::: Task data :::

Lemma replace_loop m a j st str s f :
  search_for T h n st -> find_chars ns (drop a cs) = Some j -> (exists r, search_at cs st (a + j + length ns) r) ->
  (a <= length cs)%nat ->
  si_ok str s -> (length cs - a < m)%nat ->
  (forall str' k s', si_ok str' s' -> (k <= length cs)%nat -> find_chars ns (drop k cs) = None -> append_spec (f (str', bpos cs k)) s' (concat (drop k cs))) ->
  append_spec (iter m (replace_body T to_text (zlen n)) (str, bpos cs a, bpos cs (a + j), st) ≫= f) s (replaced (fields ns (drop a cs))).
Proof using Hcol Hloc Hh Hn Hne Hto.
  revert a j st str s. induction m as [|m IH]; intros a j st str s Hst Hj [r Hat] Ha Hs Hm Hf; [lia|].
  rewrite iter_S, res_assoc. unfold replace_body. rewrite !res_assoc. destruct (sw_str1 _ _ _ (sf_wf _ _ _ _ Hst)) as [t Ht].
  rewrite Ht, fields_eq, Hj by done. pose proof (sa_le _ _ _ _ Hat) as Hle.
  destruct (between a (a + j) t) as [-> ->]; [lia|]. replace (a + j - a)%nat with j by lia.
  rewrite drop_drop. replace (a + (j + length ns))%nat with (a + j + length ns)%nat by lia.
  set (a' := (a + j + length ns)%nat) in *. destruct (fields_cons ns (drop a' cs)) as (f1 & fs & Ef).
  unfold replaced. cbn [map join]. rewrite Ef. cbn [map concat]. rewrite <- app_assoc.
  apply append_spec_bind; [by apply append_binary_ok|]. intros str1 Hs1. rewrite !res_assoc.
  apply append_spec_bind.
  { unfold appendStringInfoText. destruct (text_data_ok _ _ Hto) as [u ->]. bind. by apply append_binary_ok. }
  intros str2 Hs2. change (concat f1 ++ concat (map (app to_data) (map (@concat Z) fs))) with (replaced (f1 :: fs)). rewrite <- Ef.
  assert (Hpre : ns `prefix_of` drop (a + j) cs).
  { pose proof (find_chars_spec ns (drop a cs)) as Hsp. rewrite Hj, drop_drop in Hsp. apply Hsp. }
  rewrite <- (bpos_end e cs ns n Hn _ Hpre). fold a'.
  assert (length ns <> 0)%nat by (by intros ?%nil_length_inv).
  pose proof (next_ok T cs ns h n Hh Hn Hne st a' r Hst Hat) as Hnext. destruct (find_chars ns (drop a' cs)) as [k|] eqn:Ek.
  - destruct Hnext as (st' & r' & -> & Hst' & Hlast & _ & Hat' & _ & Hfit). bind.
    unfold text_position_get_match_ptr. rewrite Hlast. bind. apply IH; try done; [by exists r'|lia|lia].
  - destruct Hnext as (st' & -> & _). bind. rewrite fields_eq, Ek by done. unfold replaced. cbn [map join concat]. rewrite app_nil_r.
    apply Hf; [done|lia|done].
Qed.
Lemma replace_found src from :
  inline_value src h -> inline_value from n ->
  forall st j r, search_for T h n st -> find_chars ns cs = Some j -> search_at cs st (j + length ns) r ->
  append_spec (str ← initStringInfo;
    y ← iter (S (Z.to_nat (zlen h))) (replace_body T to_text (zlen n)) (str, 0, bpos cs j, st);
    let '(str, start_ptr) := y in
    p ← VARDATA_ANY src;
    sz ← VARSIZE_ANY src;
    appendBinaryStringInfo str (drop (Z.to_nat start_ptr) (str1 st)) (sz - (p + start_ptr))) [] (replaced (fields ns cs)).
Proof using Hcol Hloc Hh Hn Hne Hto.
  intros H1 H2 st j r Hst Hj Hat. destruct si_init_ok as (str & -> & Hs). bind. rewrite <- (drop_0 cs) at 2.
  change 0 with (bpos cs 0). replace j with (0 + j)%nat at 1 by lia. apply replace_loop; try done; [by exists r|lia| |].
  - destruct Hh as [-> Hcs]. pose proof (concat_size e cs Hcs). unfold zlen in *. lia.
  - intros str' k s' Hs' Hk _. destruct (sw_str1 _ _ _ (sf_wf _ _ _ _ Hst)) as [t ->].
    destruct (data_end _ _ H1) as (p & sz & -> & -> & ->). bind. destruct (rest_after k t Hk) as [-> Hz].
    replace (p + zlen h - (p + bpos cs k)) with (zlen (concat (drop k cs))) by lia. by apply append_binary_ok.
Qed.
End replace.

(** ** Split *)

(** The part of take_field after its loop *)
Definition finish_field (st : TextPositionState) (y : Z * Z * Z) : res (list Z) :=
  let '(fldnum, start_ptr, end_ptr) := y in
  if fldnum >? 0 then
    if fldnum =? 1 then
      cstring_to_text_with_len (drop (Z.to_nat start_ptr) (str1 st)) (zlen h - start_ptr)
    else cstring_to_text []
  else cstring_to_text_with_len (drop (Z.to_nat start_ptr) (str1 st)) (end_ptr - start_ptr).

Lemma sub_chars_size a k : zlen (concat (take k (drop a cs))) <= zlen h /\ zlen (concat (drop a cs)) <= zlen h.
Proof using Hh.
  destruct Hh as [-> _]. pose proof (sub_size cs a) as [_ H1]. pose proof (sub_size (drop a cs) k) as [H2 _]. lia.
Qed.

Context (Hfits : fits (zlen h)).

Lemma cut_text st a b :
  search_for T h n st -> (a <= b <= length cs)%nat ->
  cstring_to_text_with_len (drop (Z.to_nat (bpos cs a)) (str1 st)) (bpos cs b - bpos cs a) =
  Ok (mk_4b_u (concat (take (b - a) (drop a cs)))).
Proof using Hh Hfits.
  intros Hst Hab. destruct (sw_str1 _ _ _ (sf_wf _ _ _ _ Hst)) as [t ->]. destruct (between a b t Hab) as [-> ->].
  pose proof (sub_chars_size a (b - a)) as [Hz _].
  rewrite cstring_to_text_ok by (zl; lia). by rewrite take_zlen_app.
Qed.

Lemma last_text st a :
  search_for T h n st -> (a <= length cs)%nat ->
  cstring_to_text_with_len (drop (Z.to_nat (bpos cs a)) (str1 st)) (zlen h - bpos cs a) = Ok (mk_4b_u (concat (drop a cs))).
Proof using Hh Hfits.
  intros Hst Ha. rewrite <- (bpos_full e cs h Hh), (cut_text st a (length cs) Hst) by lia.
  by rewrite take_ge by (rewrite length_drop; lia).
Qed.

:::

As listed above, the lines from the line with "p ← VARDATA_ANY src;" to the line with "intros Hst Hab." are to be echoed exactly, with both ends included and nothing added.

(Written solution)
    p ← VARDATA_ANY src;
    sz ← VARSIZE_ANY src;
    appendBinaryStringInfo str (drop (Z.to_nat start_ptr) (str1 st)) (sz - (p + start_ptr))) [] (replaced (fields ns cs)).
Proof using Hcol Hloc Hh Hn Hne Hto.
  intros H1 H2 st j r Hst Hj Hat. destruct si_init_ok as (str & -> & Hs). bind. rewrite <- (drop_0 cs) at 2.
  change 0 with (bpos cs 0). replace j with (0 + j)%nat at 1 by lia. apply replace_loop; try done; [by exists r|lia| |].
  - destruct Hh as [-> Hcs]. pose proof (concat_size e cs Hcs). unfold zlen in *. lia.
  - intros str' k s' Hs' Hk _. destruct (sw_str1 _ _ _ (sf_wf _ _ _ _ Hst)) as [t ->].
    destruct (data_end _ _ H1) as (p & sz & -> & -> & ->). bind. destruct (rest_after k t Hk) as [-> Hz].
    replace (p + zlen h - (p + bpos cs k)) with (zlen (concat (drop k cs))) by lia. by apply append_binary_ok.
Qed.
End replace.

(** ** Split *)

(** The part of take_field after its loop *)
Definition finish_field (st : TextPositionState) (y : Z * Z * Z) : res (list Z) :=
  let '(fldnum, start_ptr, end_ptr) := y in
  if fldnum >? 0 then
    if fldnum =? 1 then
      cstring_to_text_with_len (drop (Z.to_nat start_ptr) (str1 st)) (zlen h - start_ptr)
    else cstring_to_text []
  else cstring_to_text_with_len (drop (Z.to_nat start_ptr) (str1 st)) (end_ptr - start_ptr).

Lemma sub_chars_size a k : zlen (concat (take k (drop a cs))) <= zlen h /\ zlen (concat (drop a cs)) <= zlen h.
Proof using Hh.
  destruct Hh as [-> _]. pose proof (sub_size cs a) as [_ H1]. pose proof (sub_size (drop a cs) k) as [H2 _]. lia.
Qed.

Context (Hfits : fits (zlen h)).

Lemma cut_text st a b :
  search_for T h n st -> (a <= b <= length cs)%nat ->
  cstring_to_text_with_len (drop (Z.to_nat (bpos cs a)) (str1 st)) (bpos cs b - bpos cs a) =
  Ok (mk_4b_u (concat (take (b - a) (drop a cs)))).
Proof using Hh Hfits.
  intros Hst Hab. destruct (sw_str1 _ _ _ (sf_wf _ _ _ _ Hst)) as [t ->]. destruct (between a b t Hab) as [-> ->].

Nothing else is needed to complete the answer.